Suite au courroux des Eglises à Jérusalem, l'Autorité israélienne pour les Parcs a déclaré le 21 février ne pas vouloir - pour le moment - englober les sites chrétiens, notamment, du mont des Oliviers dans un parc national.


La vive protestation des Eglises a été entendue. Car finalement, un jour après que le Times of Israel s’en est fait l’écho, l’Autorité israélienne pour la Nature et les Parcs a déclaré le 21 février geler le projet d’extension du parc des murs de Jérusalem, qui visait à incorporer dans le parc national en question, une grande partie des terrains du mont des Oliviers, sur lequel se trouvent des propriétés et des lieux saints chrétiens, ainsi que des terrains appartenant à des propriétaires palestiniens privés.

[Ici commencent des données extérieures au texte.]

Definition set_bit (w k : N) (val : bool) : N :=
  if val then N.lor w (N.shiftl 1 k) else N.land w (u64_not (N.shiftl 1 k)).

Definition set {E} (b : t) (index : N) (val : bool) : outcome E t :=
  let word_idx := N.to_nat (index / 64) in
  w ← vec_get (words b) word_idx;
  ws ← vec_set (words b) word_idx (set_bit w (index mod 64) val);
  Ok (mk ws (num_bits b)).

(** A fresh zeroed block of [n] words with [src] copied to its start. *)
Definition grown (src : list N) (n : nat) : list N := src ++ replicate (n - length src) 0%N.

Definition ensure_words (b : t) (n_words : nat) : t :=
  if (capacity b <? n_words)%nat then
    let new_cap := n_words `max` (capacity b * 2) in
    mk (grown (as_slice b) new_cap) (num_bits b)
  else b.

(** [words[lo..hi].fill(v)]. *)
Definition fill {E} (ws : list N) (lo hi : nat) (v : N) : outcome E (list N) :=
  if decide (lo ≤ hi ≤ length ws)
  then Ok (take lo ws ++ replicate (hi - lo) v ++ drop hi ws)
  else Panic.

(** The [new_words > old_words] branch of [resize]. *)
Definition fill_new_words {E} (ws : list N) (old_words new_words : nat) (new_len : N)
    (val : bool) : outcome E (list N) :=
  ws ← fill ws old_words new_words (if val then all_ones else 0%N);
  if val && negb (new_len mod 64 =? 0)%N then
    let mask := (N.shiftl 1 (new_len mod 64) - 1)%N in
    w ← vec_get ws (new_words - 1);
    vec_set ws (new_words - 1) (N.land w mask)
  else Ok ws.

Definition resize {E} (b : t) (new_len : N) (val : bool) : outcome E t :=
  let new_words := N.to_nat (div_ceil64 new_len) in
  let old_words := words_in_use b in
  let b := ensure_words b new_words in
  ws ← (if (old_words <? new_words)%nat then
          fill_new_words (words b) old_words new_words new_len val
        else if (new_words <? old_words)%nat then
          fill (words b) new_words old_words 0%N
        else Ok (words b));
  Ok (mk ws (wrap_u32 new_len)).

Definition last {E} (b : t) : outcome E (option bool) :=
  if (num_bits b =? 0)%N then Ok None else get b (num_bits b - 1).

Ce plan, officiellement présenté comme une volonté de renforcer et améliorer la préservation de l’un des paysages culturels et patrimoniaux les plus importants au monde – celui des abords de la vieille ville de Jérusalem dans sa partie orientale et méridionale -, devait être approuvé le 2 mars par le comité de planification urbaine de Jérusalem. Des parties supplémentaires de la vallée du Cédron et de la vallée de Ben Hinnom (la Géhenne) étaient également concernées.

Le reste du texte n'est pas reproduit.